Pemkab Kotabaru Perkuat Program Ketahanan Keluarga Lewat PK2D
Banua Tv,Kotabaru – Pemerintah Kabupaten Kotabaru menerima kunjungan Tim Penilai dan Verifikasi Program Peningkatan Kualitas Keluarga Daerah (PK2D) tingkat Provinsi Kalimantan Selatan di Aula Bamega Kantor Bupati Kotabaru, Sebelimbingan, Rabu (20/5/2026).

Kedatangan tim penilai disambut langsung Wakil Bupati Kotabaru, Syairi Mukhlis, S.Sos bersama Ketua TP PKK Kotabaru, Suci Anisa Rusli, serta jajaran pemerintah daerah dan pengurus TP PKK.
Dalam sambutan Bupati Kotabaru yang dibacakan Wakil Bupati Syairi Mukhlis, Pemerintah Kabupaten Kotabaru menyampaikan apresiasi atas pelaksanaan kegiatan tersebut sebagai bagian dari evaluasi program pembangunan keluarga di daerah.
“Keluarga merupakan unit terkecil dalam masyarakat, namun memiliki peran yang sangat besar dalam menentukan kualitas sumber daya manusia dan masa depan daerah,” ucapnya.
Ia menegaskan, Pemkab Kotabaru terus berkomitmen meningkatkan kualitas keluarga melalui berbagai program, mulai dari penguatan ketahanan keluarga, peningkatan peran perempuan, perlindungan anak hingga pemberdayaan ekonomi keluarga.
Ketua TP PKK Kotabaru, Suci Anisa Rusli mengatakan, kegiatan penilaian menjadi momentum penting untuk melihat capaian program sekaligus bahan evaluasi agar program peningkatan kualitas keluarga terus berkembang.
“Semoga kerjasama dan semangat gotong royong ini terus terjaga demi terwujudnya keluarga kotabaru yang sejahtera, mandiri dan harmonis,” harapnya.
Menurutnya, program peningkatan kualitas keluarga menjadi salah satu upaya membentuk keluarga yang mampu memenuhi kebutuhan pendidikan, kesehatan, ekonomi serta memiliki pola asuh ramah anak dengan tetap menjunjung nilai moral, budaya dan ketahanan pangan.
Sementara itu, Tim Penilai Provinsi Kalimantan Selatan, Rosda, menjelaskan proses penilaian dilakukan melalui observasi lapangan, wawancara dengan aparatur desa dan masyarakat serta verifikasi dokumen pelaksanaan program.

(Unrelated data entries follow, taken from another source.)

(** An event is determined by its token. *)
Lemma token_event evs e e' : NoDup (ev_token <$> evs) → e ∈ evs → e' ∈ evs → ev_token e = ev_token e' → e = e'.
Proof.
  intros Hnd (j & Hj)%list_elem_of_lookup (j' & Hj')%list_elem_of_lookup Et.
  assert (j = j') as <-; [|by simplify_eq]. eapply NoDup_lookup; [exact Hnd|by rewrite list_lookup_fmap, Hj|].
  by rewrite list_lookup_fmap, Hj', Et.
Qed.

Section KqueueLemmas.
  Context {KK : KqueueKernel} {KL : KqueueLaws KK}.

(** The filters a watched source has in the queue. *)
Definition filter_wanted (f : Z) (i : Interest) : bool :=
  ((f =? EVFILT_READ) && is_readable i) || ((f =? EVFILT_WRITE) && is_writable i).
Definition filter_of (m : Watched) (key : Z * Z) : option Token :=
  '(t, i) ← m !! key.1; if filter_wanted key.2 i then Some t else None.

Definition kqueue_implements (r : KqueueReactor) (m : Watched) : Prop :=
  kr_registered r = snd <$> m ∧ (∀ key, kq_filters (kr_kqfd r) !! key = filter_of m key) ∧ 0 <= kr_len r.

Definition kqueue_level (r : KqueueReactor) : RawSource → FdLevel := kq_level (kr_kqfd r).

(** A changelist, from one interest to another. *)
Lemma changes_lookup (fs : gmap (Z * Z) Z) s t old new key :
  (∀ f, filter_wanted f old = false → fs !! (s, f) = None) →
  foldl apply_change fs (interest_changes s t old new) !! key
  = if decide (key.1 = s) then if filter_wanted key.2 new then Some t else None else fs !! key.
Proof.
  intros Hold. unfold interest_changes, filter_wanted in *. destruct key as [s' f]. cbn [fst snd].
  specialize (Hold f). revert Hold. unfold EVFILT_READ, EVFILT_WRITE.
  destruct (is_readable new), (is_writable new), (is_readable old), (is_writable old); cbn [app negb andb foldl];
  unfold apply_change, Kevent_new; cbn [ke_ident ke_filter ke_flags ke_udata];
  repeat match goal with |- context [negb (Z.land ?a ?b =? 0)] => let v := eval vm_compute in (negb (Z.land a b =? 0)) in
    change (negb (Z.land a b =? 0)) with v; cbv iota end;
  intros Hold; destruct (decide (s' = s)) as [->|];
  destruct (Z.eqb_spec f (-1)), (Z.eqb_spec f (-2)); subst; try (exfalso; lia); cbn [andb orb] in *;
  repeat first [ rewrite lookup_insert_eq | rewrite lookup_delete_eq | rewrite lookup_insert_ne by congruence
               | rewrite lookup_delete_ne by congruence ]; auto.
Qed.

Lemma submit_if_any_ok r changes r' : submit_if_any r changes = (r', Ok ()) →
  kq_filters (kr_kqfd r') = foldl apply_change (kq_filters (kr_kqfd r)) changes ∧
  kr_registered r' = kr_registered r ∧ kr_len r' = kr_len r.
Proof.
  unfold submit_if_any, submit_changes. destruct changes as [|c cs]; [by intros [= <-]|].
  destruct (kevent_change _ _) as [k [[]|]] eqn:E; [|done]. intros [= <-]. cbn. by rewrite (change_ok _ _ _ E).
Qed.

(** Setting the interest of a source that had [old], its filters as they should be. *)
Lemma kqueue_apply_ok r m s t old i r' : kqueue_implements r m → old = default EMPTY (snd <$> m !! s) →
  kqueue_apply r s t old i = (r', Ok ()) → kqueue_implements r' (<[s := (t, i)]> m).
Proof.
  intros (Hr & Hf & Hn) Hold. unfold kqueue_apply, apply_interest.
  destruct (submit_if_any _ _) as [r1 [[]|]] eqn:E; [|done]. intros [= <-].
  destruct (submit_if_any_ok _ _ _ E) as (E1 & E2 & E3). cbn. split_and!; cbn.
  - by rewrite E2, Hr, fmap_insert.
  - intros [s' f]. rewrite E1, changes_lookup.
    + unfold filter_of. cbn [fst snd]. destruct (decide (s' = s)) as [->|Hne]; [by rewrite lookup_insert_eq|].
      rewrite lookup_insert_ne by done. apply Hf.
    + intros f' Hf'. rewrite Hf. unfold filter_of. cbn [fst snd]. rewrite Hold in Hf'.
      destruct (m !! s) as [[t' i']|]; [|done]. cbn in *. by rewrite Hf'.
  - by rewrite E3.
Qed.

Lemma kqueue_deregister_ok r m s r' : kqueue_implements r m → kqueue_deregister r s = (r', Ok ()) →
  kqueue_implements r' (delete s m).
Proof.
  intros (Hr & Hf & Hn). unfold kqueue_deregister. intros E. destruct (submit_if_any_ok _ _ _ E) as (E1 & E2 & E3). cbn in E1, E2, E3.
  set (old := default EMPTY (kr_registered r !! s)) in *.
  assert (Hc : foldl apply_change (kq_filters (kr_kqfd r)) (interest_changes s 0 old EMPTY) = kq_filters (kr_kqfd r')).
  { rewrite E1. unfold interest_changes. cbn [is_readable is_writable Interest_contains]. change (is_readable EMPTY) with false.
    change (is_writable EMPTY) with false. cbn [negb app]. by rewrite !andb_true_r. }
  split_and!; [by rewrite E2, Hr, fmap_delete| |by rewrite E3].
  intros [s' f]. rewrite <-Hc, changes_lookup.
  - unfold filter_of. cbn [fst snd]. destruct (decide (s' = s)) as [->|Hne].
    + rewrite lookup_delete_eq. unfold filter_wanted. change (is_readable EMPTY) with false. change (is_writable EMPTY) with false.
      by rewrite !andb_false_r.
    + rewrite lookup_delete_ne by done. apply Hf.
  - intros f' Hf'. rewrite Hf. unfold filter_of. cbn [fst snd]. unfold old in Hf'. rewrite Hr, lookup_fmap in Hf'.
    destruct (m !! s) as [[t' i']|]; [|done]. cbn in *. by rewrite Hf'.
Qed.

(** A raw event of a filter of a watched source. *)
Definition raw_of (m : Watched) (lv : RawSource → FdLevel) (key : Z * Z) (ev : Kevent) : Prop :=
  ∃ i, m !! key.1 = Some (ke_udata ev, i) ∧ filter_wanted key.2 i = true ∧ ke_filter ev = key.2 ∧
    negb (Z.land (ke_flags ev) EV_EOF =? 0) = lv_hangup (lv key.1) ∧ genuine_kevent ev ∧ filter_fires (lv key.1) key.2 = true.

Lemma filter_of_Some m key t : filter_of m key = Some t ↔ ∃ i, m !! key.1 = Some (t, i) ∧ filter_wanted key.2 i = true.
Proof.
  unfold filter_of. destruct (m !! key.1) as [[t' i]|]; cbn; [|split; [done|by intros (? & ? & _)]].
  destruct (filter_wanted key.2 i) eqn:E; (split; [intros ?|intros (i' & ? & ?)]); simplify_eq; eauto; congruence.
Qed.

(** The raw events of a wait, with room for [max] of them. *)
Lemma kwait_view r m max timeout k buf : kqueue_implements r m → kevent_wait (kr_kqfd r) max timeout = (k, Ok buf) →
  ∃ keys, NoDup keys ∧ Forall2 (raw_of m (kq_level k)) keys buf ∧
    (Z.of_nat (length buf) < max → ∀ s t i f, m !! s = Some (t, i) → filter_wanted f i = true →
      filter_fires (kq_level k s) f = true → (s, f) ∈ keys).
Proof.
  intros (Hr & Hf & Hn) E. destruct (kwait_ok _ _ _ _ _ E) as (keys & Hnd & HF & Hall). exists keys. split; [done|]. split.
  - eapply Forall2_impl; [exact HF|]. intros key ev (Hk & Hfl & Heof & Herr & Hfire). rewrite Hf in Hk.
    apply filter_of_Some in Hk as (i & Hm & Hw). by exists i.
  - intros Hlt s t i f Hm Hw Hfire. apply (Hall Hlt (s, f) t); [|done]. rewrite Hf. apply filter_of_Some. by exists i.
Qed.

(** The events of a poll, from the raw events [buf] of the filters [keys]. *)
Section Answer.
  Context (m : Watched) (lv : RawSource → FdLevel) (keys : list (Z * Z)) (buf : list Kevent).
  Hypothesis Hd : tokens_distinct m.
  Hypothesis Hnd : NoDup keys.
  Hypothesis HF : Forall2 (raw_of m lv) keys buf.
Let evs := collect_kevents buf [].

Lemma raw_key ev : ev ∈ buf → ∃ key, raw_of m lv key ev.
Proof. intros (j & Hj)%list_elem_of_lookup. destruct (Forall2_lookup_r _ _ _ _ _ HF Hj) as (key & _ & Hk). by exists key. Qed.

Lemma raw_genuine : Forall genuine_kevent buf.
Proof. rewrite Forall_forall. intros ev (key & i & H)%raw_key. tauto. Qed.

Lemma collected :
  NoDup (ev_token <$> evs) ∧ (∀ t, t ∈ ev_token <$> evs ↔ t ∈ ev_token <$> @nil Event ∨ t ∈ ke_udata <$> buf) ∧
  (∀ b t, reports b t evs ↔ reports b t [] ∨ ∃ ev, ev ∈ buf ∧ ke_udata ev = t ∧ Z.testbit (kevent_to_interest ev) b = true).
Proof. apply collect_spec; [apply raw_genuine|constructor]. Qed.

(** A bit that is reported comes from a filter of the token's source. *)
Lemma reported_by b t s i : m !! s = Some (t, i) → reports b t evs →
  ∃ ev f, raw_of m lv (s, f) ev ∧ filter_wanted f i = true ∧ Z.testbit (kevent_to_interest ev) b = true.
Proof.
  intros Hm [(? & []%not_elem_of_nil & _)|(ev & Hev & Ht & Hb)]%collected.
  destruct (raw_key ev Hev) as ([s' f] & i' & Hm' & Hk). cbn in Hm'. rewrite Ht in Hm'.
  assert (s' = s) as -> by (by eapply Hd). rewrite Hm in Hm'. injection Hm' as <-.
  exists ev, f. split; [exists i; cbn; rewrite Ht; tauto|]. tauto.
Qed.

Lemma answer_sound e : e ∈ evs → ∃ s i, m !! s = Some (ev_token e, i) ∧ may_report (lv s) i (ev_readiness e).
Proof.
  intros He. assert (Ht : ev_token e ∈ ev_token <$> evs) by by apply list_elem_of_fmap_2.
  apply collected in Ht as [[]%not_elem_of_nil|(ev & Et & Hev)%list_elem_of_fmap].
  destruct (raw_key ev Hev) as ([s f] & i & Hm & _). cbn in Hm. rewrite <-Et in Hm. exists s, i. split; [done|].
  split; rewrite ?is_readable_bit, ?is_writable_bit; intros Hb.
  - destruct (reported_by 0 _ s i Hm) as (ev' & f' & (i' & _ & _ & Hf & Heof & _ & Hfire) & Hw & Hb'); [by exists e|].
    cbn [fst snd] in *. destruct (kevent_bits ev') as [Hk0 _]. rewrite Hk0, Hf, Heof in Hb'. revert Hb' Hfire Hw.
    unfold filter_fires, filter_wanted. rewrite is_readable_bit. destruct (Z.eqb_spec f' EVFILT_READ) as [->|];
      destruct (lv_hangup (lv s)), (lv_readable (lv s)), (Z.testbit i 0); cbn; auto; congruence.
  - destruct (reported_by 1 _ s i Hm) as (ev' & f' & (i' & _ & _ & Hf & Heof & _ & Hfire) & Hw & Hb'); [by exists e|].
    cbn [fst snd] in *. destruct (kevent_bits ev') as [_ Hk1]. rewrite Hk1, Hf in Hb'. apply Z.eqb_eq in Hb' as ->. revert Hfire Hw.
    unfold filter_fires, filter_wanted. rewrite is_writable_bit.
    destruct (lv_hangup (lv s)), (lv_writable (lv s)), (Z.testbit i 1); cbn; auto.
Qed.

(** Both raw events of a source share its event: there are at most twice as many. *)
Lemma raw_length : (length buf <= 2 * length evs)%nat.
Proof.
  set (pairs := (fun ev => (ke_udata ev, ke_filter ev)) <$> buf).
  assert (Hp : NoDup pairs).
  { eapply Forall2_NoDup; [|exact Hnd|exact HF]. intros [s f] [s' f'] ev ev' (i & Hm & _ & Hf & _) (i' & Hm' & _ & Hf' & _) E.
    cbn in *. simplify_eq. f_equal; [|congruence]. eapply Hd; [|exact Hm']. by rewrite <-H. }
  assert (Hsub : pairs ⊆+ list_prod (ev_token <$> evs) [EVFILT_READ; EVFILT_WRITE]).
  { apply NoDup_submseteq; [done|]. intros [t f] (ev & [= -> ->] & Hev)%list_elem_of_fmap. apply list_elem_of_In, in_prod.
    - apply list_elem_of_In. apply collected. right. apply list_elem_of_fmap_2, Hev.
    - apply list_elem_of_lookup in Hev as [j Hj]. destruct (Forall2_lookup_r _ _ _ _ _ HF Hj) as (key & _ & i & _ & Hw & -> & _).
      unfold filter_wanted in Hw. cbn. destruct (Z.eqb_spec key.2 EVFILT_READ) as [->|]; [by left|].
      destruct (Z.eqb_spec key.2 EVFILT_WRITE) as [->|]; [by right; left|done]. }
  apply submseteq_length in Hsub. rewrite length_prod, length_fmap in Hsub. unfold pairs in Hsub. rewrite length_fmap in Hsub.
  cbn [length] in Hsub. lia.
Qed.

(** A filter that was returned has its bit reported. *)
Lemma returned_reported s t i f b : (s, f) ∈ keys → m !! s = Some (t, i) →
  (∀ ev, ke_filter ev = f → Z.testbit (kevent_to_interest ev) b = true) → reports b t evs.
Proof.
  intros (j & Hj)%list_elem_of_lookup Hm Hb. destruct (Forall2_lookup_l _ _ _ _ _ HF Hj) as (ev & Hev & i' & Hm' & _ & Hf & _).
  apply collected. right. exists ev. split; [by eapply list_elem_of_lookup_2|]. cbn in *. split; [congruence|by apply Hb].
Qed.

Lemma answer_covers s t i : m !! s = Some (t, i) → wanted (lv s) i = true →
  (∀ f, filter_wanted f i = true → filter_fires (lv s) f = true → (s, f) ∈ keys) →
  ∃ e, e ∈ evs ∧ ev_token e = t ∧ covers (lv s) i (ev_readiness e).
Proof.
  intros Hm Hw Hall.
  assert (HR : lv_readable (lv s) = true → is_readable i = true → reports 0 t evs).
  { intros Hl Hi. eapply (returned_reported s t i EVFILT_READ); [|done|].
    - apply Hall; [unfold filter_wanted; by rewrite Hi|unfold filter_fires; cbn; by rewrite Hl, orb_true_r].
    - intros ev Hf. destruct (kevent_bits ev) as [-> _]. by rewrite Hf. }
  assert (HW : lv_writable (lv s) = true → is_writable i = true → reports 1 t evs).
  { intros Hl Hi. eapply (returned_reported s t i EVFILT_WRITE); [|done|].
    - apply Hall; [unfold filter_wanted; by rewrite Hi|unfold filter_fires; cbn; by rewrite Hl, orb_true_r].
    - intros ev Hf. destruct (kevent_bits ev) as [_ ->]. by rewrite Hf. }
  assert (He : ∃ e, e ∈ evs ∧ ev_token e = t).
  { unfold wanted in Hw. apply orb_true_iff in Hw as [[Hl Hi]%andb_true_iff|[Hl Hi]%andb_true_iff];
      [destruct (HR Hl Hi) as (e & H1 & H2 & _)|destruct (HW Hl Hi) as (e & H1 & H2 & _)]; by exists e. }
  destruct He as (e & He & Ht). exists e. split; [done|]. split; [done|].
  split; intros Hl Hi; rewrite ?is_readable_bit, ?is_writable_bit;
    [destruct (HR Hl Hi) as (e' & He' & Ht' & Hb)|destruct (HW Hl Hi) as (e' & He' & Ht' & Hb)];
    by rewrite (token_event _ e e' (proj1 collected) He He') by congruence.
Qed.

Aspek yang dinilai mencakup capaian indikator kesejahteraan keluarga, efektivitas program, peran kelembagaan hingga inovasi yang dikembangkan di tingkat desa.

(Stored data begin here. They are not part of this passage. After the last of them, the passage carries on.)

Lemma slice_to_spec n s a : slice_to n s = Some a → 0 <= n → n <= Z.of_nat (str_len s) ∧ Z.of_nat (str_len a) = n ∧ ∃ b, s = a ++ b.
Proof.
  unfold slice_to. intros H Hn. destruct (Z.leb_spec n (Z.of_nat (str_len s))) as [Hle|]; [|done].
  destruct (split_at (Z.to_nat n) s) as [[x y]|] eqn:E; [|done]. cbn in H. simplify_eq.
  apply split_at_spec in E as [-> E]. split_and!; [lia|lia|eauto].
Qed.

Lemma slice_from_spec n s b : slice_from n s = Some b → ∃ a, s = a ++ b ∧ Z.of_nat (str_len a) = Z.max 0 n.
Proof.
  unfold slice_from. intros H. destruct (n <=? Z.of_nat (str_len s)); [|done].
  destruct (split_at (Z.to_nat n) s) as [[x y]|] eqn:E; [|done]. cbn in H. simplify_eq.
  apply split_at_spec in E as [-> E]. exists x. split; [done|lia].
Qed.

(** A Rust string has at most [isize::MAX] bytes. *)
Definition isize_max : Z := 2 ^ 63 - 1.

Lemma chunked_loop_bounded fuel body remaining b :
  Z.of_nat (str_len remaining) <= isize_max →
  Z.of_nat (length body) <= MAX_BODY_SIZE → chunked_loop fuel body remaining = Some (Ok b) →
  Z.of_nat (length b) <= MAX_BODY_SIZE.
Proof.
  revert body remaining. induction fuel as [|fuel IH]; intros body remaining Hr Hb H; cbn [chunked_loop] in H; [by simplify_eq|].
  destruct (split_once CRLF remaining) as [[sl rest]|] eqn:Es; [|done].
  apply split_once_spec in Es as ->. rewrite !str_len_app in Hr. unfold isize_max in *.
  destruct (from_str_radix 64 16 (trim sl)) as [n|] eqn:En; [|done].
  apply from_str_radix_range in En; [|lia|lia]. destruct (n =? 0); [by simplify_eq|].
  destruct (Z.ltb_spec MAX_BODY_SIZE (wrap 64 (Z.of_nat (length body) + n))) as [|Hle]; [done|].
  destruct (Z.of_nat (str_len rest) <? wrap 64 (n + 2)); [done|].
  destruct (slice_to n rest) as [chunk|] eqn:Ec; [|done]. cbn [mbind option_bind] in H.
  destruct (slice_from (wrap 64 (n + 2)) rest) as [rem|] eqn:Er; [|done]. cbn [mbind option_bind] in H.
  apply slice_to_spec in Ec as (H1 & H2 & _); [|lia].
  apply slice_from_spec in Er as (y & -> & _). rewrite str_len_app in Hr, H1.
  apply IH in H; [done|lia|]. unfold str_len in *. rewrite length_app. unfold MAX_BODY_SIZE in *.
  unfold wrap in Hle. rewrite Z.mod_small in Hle by lia. lia.
Qed.

Lemma read_body_bounded headers remaining b :
  Z.of_nat (str_len remaining) <= isize_max → read_body headers remaining = Some (Ok b) →
  Z.of_nat (length b) <= MAX_BODY_SIZE.
Proof.
  intros Hr. unfold read_body. destruct (is_chunked headers).
  - apply chunked_loop_bounded; [done|done].
  - destruct (content_length headers) as [len|] eqn:El; [|intros [= <-]; done].
    destruct (Z.ltb_spec MAX_BODY_SIZE len) as [|Hle]; [done|].
    destruct (_ <? len); [done|]. destruct (slice_to len remaining) as [x|] eqn:Ex; [|done]. intros [= <-].
    unfold content_length in El. destruct (Headers_get _ headers) as [v|]; [|done].
    apply from_str_radix_range in El; [|lia|lia]. apply slice_to_spec in Ex as (_ & Hx & _); [|lia].
    unfold str_len in Hx. lia.
Qed.

(** A parsed request keeps to the documented limits: its body is at most one
    mebibyte also when a chunk size makes the sum of sizes wrap around. *)
Theorem request_body_bounded buf req n :
  Z.of_nat (str_len buf) <= isize_max → parse_request buf = Some (Ok (req, n)) →
  Z.of_nat (length (rq_body req)) <= MAX_BODY_SIZE.
Proof.
  intros Hbuf. unfold parse_request. destruct (split_once (CRLF ++ CRLF) buf) as [[sec rest]|] eqn:E; [|done].
  apply split_once_spec in E as ->. rewrite !str_len_app in Hbuf.
  destruct (split_once CRLF sec) as [[line hl]|]; [|done]. destruct (_ <? _); [done|].
  destruct (parse_request_line line) as [[[m u] v]|]; [|done]. destruct (parse_headers hl) as [hs|]; [|done].
  destruct (read_body hs rest) as [[b|]|] eqn:Eb; [|done|done]. intros [= <- _]. cbn [rq_body].
  apply (read_body_bounded hs rest); [lia|done].
Qed.

Lemma split_at_inside a c b k : (0 < k < length (encode_utf8 c))%nat → split_at (str_len a + k) (a ++ c :: b) = None.
Proof.
  intros Hk. induction a as [|d a IH].
  - change (str_len []) with 0%nat. rewrite Nat.add_0_l. destruct k as [|k]; [lia|].
    cbn [app split_at]. by rewrite (proj2 (Nat.ltb_lt _ _)) by lia.
  - unfold str_len in *. rewrite as_bytes_cons, length_app. pose proof (encode_utf8_length d).
    destruct (length (encode_utf8 d) + length (as_bytes a) + k)%nat as [|n] eqn:En; [lia|].
    cbn [app split_at]. rewrite (proj2 (Nat.ltb_ge _ _)) by lia.
    replace (S n - length (encode_utf8 d))%nat with (length (as_bytes a) + k)%nat by lia. by rewrite IH.
Qed.

(** A [Content-Length] that ends inside a character of the body panics: the
    slice of the [&str] is not on a character boundary.  The release profile
    aborts on a panic, so one such request stops the process. *)
Theorem content_length_off_boundary_panics m uri hs a c b k :
  head_ok m uri hs → is_chunked hs = false → (0 < k < length (encode_utf8 c))%nat →
  content_length hs = Some (Z.of_nat (str_len a + k)) → Z.of_nat (str_len a + k) <= MAX_BODY_SIZE →
  parse_request (print_head m uri hs ++ a ++ c :: b) = None.
Proof.
  intros Hok Hch Hk Hcl Hmax. rewrite parse_request_head by done. unfold read_body. rewrite Hch, Hcl.
  assert (Hl : (str_len a + k <= str_len (a ++ c :: b))%nat).
  { rewrite str_len_app. assert (str_len (c :: b) = length (encode_utf8 c) + str_len b)%nat as ->
      by (unfold str_len; by rewrite as_bytes_cons, length_app). lia. }
  rewrite (proj2 (Z.ltb_ge _ _)) by done. rewrite (proj2 (Z.ltb_ge _ _)) by lia.
  unfold slice_to. rewrite (proj2 (Z.leb_le _ _)) by lia. by rewrite Nat2Z.id, split_at_inside.
Qed.

(** The three-byte body [a] followed by the euro sign's first two bytes. *)
Lemma content_length_off_boundary_panics_witness :
  parse_request (print_head Post (lit "/a?b") demo_headers ++ lit "a" ++ [0x20AC]) = None.
Proof.
  apply (content_length_off_boundary_panics Post (lit "/a?b") demo_headers (lit "a") 0x20AC [] 2);
    [exact demo_head_ok|reflexivity|split; apply Nat.ltb_lt; reflexivity|reflexivity|vm_compute; discriminate].
Defined.

Lemma request_body_bounded_witness :
  let buf := print_head Post (lit "/a?b") demo_headers ++ lit "abc" in
  ∃ req n, parse_request buf = Some (Ok (req, n)) ∧ Z.of_nat (length (rq_body req)) <= MAX_BODY_SIZE.
Proof.
  cbv zeta. eexists _, _. split; [reflexivity|].
  eapply (request_body_bounded (print_head Post (lit "/a?b") demo_headers ++ lit "abc")); [vm_compute; discriminate|reflexivity].
Defined.

(** ** Chunked bodies *)

(** A turn of the loop drops characters, so more fuel than characters changes nothing. *)
Lemma chunked_fuel_enough f1 f2 body remaining :
  (length remaining < f1)%nat → (length remaining < f2)%nat →
  chunked_loop f1 body remaining = chunked_loop f2 body remaining.
Proof.
  revert f2 body remaining. induction f1 as [|f1 IH]; intros [|f2] body remaining H1 H2; [lia|lia|lia|].
  cbn [chunked_loop]. destruct (split_once CRLF remaining) as [[sl rest]|] eqn:Es; [|done].
  apply split_once_spec in Es as ->. rewrite !length_app in *. cbn [CRLF length] in *.
  destruct (from_str_radix 64 16 (trim sl)) as [n|]; [|done]. destruct (n =? 0); [done|].
  destruct (_ <? _); [done|]. destruct (_ <? _); [done|].
  destruct (slice_to n rest); [|done]. cbn [mbind option_bind].
  destruct (slice_from (wrap 64 (n + 2)) rest) as [rem|] eqn:Er; [|done]. cbn [mbind option_bind].
  apply slice_from_spec in Er as (y & -> & _). rewrite length_app in *. apply IH; lia.
Qed.

(** A chunk: its size line, in any spelling the parser reads, and its data. *)
Definition chunk_ok (ch : str * str) : Prop :=
  13 ∉ ch.1 ∧ ch.2 ≠ [] ∧ from_str_radix 64 16 (trim ch.1) = Some (Z.of_nat (str_len ch.2)).

Definition print_chunk (ch : str * str) : str := ch.1 ++ CRLF ++ ch.2 ++ CRLF.
Definition chunk_data (chs : list (str * str)) : str := chs ≫= snd.

Lemma str_len_pos s : s ≠ [] → (0 < str_len s)%nat.
Proof. destruct s as [|c s]; [done|]. intros _. pose proof (str_len_nonzero c s) as H. apply Nat.eqb_neq in H. lia. Qed.

Lemma chunked_loop_ok chs size0 trailer body fuel :
  Forall chunk_ok chs → 13 ∉ size0 → from_str_radix 64 16 (trim size0) = Some 0 →
  Z.of_nat (length body + str_len (chunk_data chs)) <= MAX_BODY_SIZE →
  (length chs < fuel)%nat →
  chunked_loop fuel body ((chs ≫= print_chunk) ++ size0 ++ CRLF ++ trailer)
    = Some (Ok (body ++ as_bytes (chunk_data chs))).
Proof.
  intros Hchs H0 Hz. revert body fuel. induction Hchs as [|[sl data] chs (Hsl & Hne & Hn) _ IH]; intros body fuel Hmax Hf;
    (destruct fuel as [|fuel]; [lia|]); cbn [chunked_loop].
  - cbn [mbind list_bind app]. unfold CRLF at 1 2. rewrite (split_once_first 13 [10]) by done. rewrite Hz.
    cbn. by rewrite app_nil_r.
  - change (chunk_data ((sl, data) :: chs)) with (data ++ chunk_data chs) in *.
    change (((sl, data) :: chs) ≫= print_chunk) with (print_chunk (sl, data) ++ (chs ≫= print_chunk)).
    cbn [fst snd] in *. unfold print_chunk at 1. cbn [fst snd]. rewrite <- !app_assoc. unfold CRLF at 1 2.
    rewrite (split_once_first 13 [10]) by done. rewrite Hn. apply str_len_pos in Hne.
    rewrite str_len_app in Hmax. unfold MAX_BODY_SIZE in Hmax |- *. cbn [length] in Hf.
    rewrite (proj2 (Z.eqb_neq _ _)) by lia. unfold wrap. rewrite !Z.mod_small by lia.
    rewrite (proj2 (Z.ltb_ge _ _)) by lia.
    set (tl := (chs ≫= print_chunk) ++ size0 ++ CRLF ++ trailer).
    rewrite (proj2 (Z.ltb_ge _ _)) by (rewrite !str_len_app; change (str_len CRLF) with 2%nat; lia).
    unfold slice_to, slice_from. rewrite !(proj2 (Z.leb_le _ _)) by (rewrite !str_len_app; change (str_len CRLF) with 2%nat; lia).
    rewrite Nat2Z.id, split_at_app. cbn [fmap option_fmap option_map fst mbind option_bind].
    replace (Z.to_nat (Z.of_nat (str_len data) + 2)) with (str_len (data ++ CRLF))
      by (rewrite str_len_app; change (str_len CRLF) with 2%nat; lia).
    rewrite (app_assoc data CRLF tl), split_at_app. cbn [fmap option_fmap option_map snd mbind option_bind].
    subst tl. rewrite IH; [by rewrite as_bytes_app, app_assoc| |lia].
    rewrite length_app. unfold str_len, MAX_BODY_SIZE in *. lia.
Qed.

(** Chunked bodies decode to the concatenation of their chunks, for any split
    into chunks, any spelling of the sizes the radix-16 parser reads, and any
    trailer, as long as the whole body is within the limit. *)
Theorem chunked_roundtrip chs size0 trailer :
  Forall chunk_ok chs → 13 ∉ size0 → from_str_radix 64 16 (trim size0) = Some 0 →
  Z.of_nat (str_len (chunk_data chs)) <= MAX_BODY_SIZE →
  decode_chunked_body ((chs ≫= print_chunk) ++ size0 ++ CRLF ++ trailer) = Some (Ok (as_bytes (chunk_data chs))).
Proof.
  intros Hchs H0 Hz Hmax. unfold decode_chunked_body.
  apply (chunked_loop_ok chs size0 trailer []); [done|done|done|exact Hmax|].
  assert (length chs <= length (chs ≫= print_chunk))%nat.
  { clear. induction chs as [|ch chs IH]; [done|]. change ((ch :: chs) ≫= print_chunk) with (print_chunk ch ++ (chs ≫= print_chunk)).
    unfold print_chunk at 1. rewrite !length_app. cbn [length CRLF]. lia. }
  rewrite !length_app. lia.
Qed.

Rosda menyebutkan, Kabupaten Kotabaru berhasil mencatat indeks kualitas keluarga sebesar 75,91 dan masuk kategori responsif gender serta hak anak.
“Hasil ini menandakan bahwa kerja keras dari tim peningkatan kualitas kelurga daerah Kabupaten Kotabaru sudah menunjukkan hasil yang dapat dirasakan langsung oleh masyarakat,” ungkapnya.
Dalam kegiatan verifikasi PK2D tingkat provinsi tersebut, Desa Sampanahan menjadi lokasi fokus penilaian untuk periode 2025–2026. Desa tersebut dinilai berhasil menunjukkan perkembangan signifikan dalam pemberdayaan masyarakat dan pembinaan keluarga.
Kegiatan turut dihadiri Asisten I Bidang Pemerintahan dan Kesra, jajaran TP PKK Kotabaru, Kepala DPPPAPPKB Kotabaru, Camat Sampanahan serta anggota TP PKK Kecamatan Sampanahan.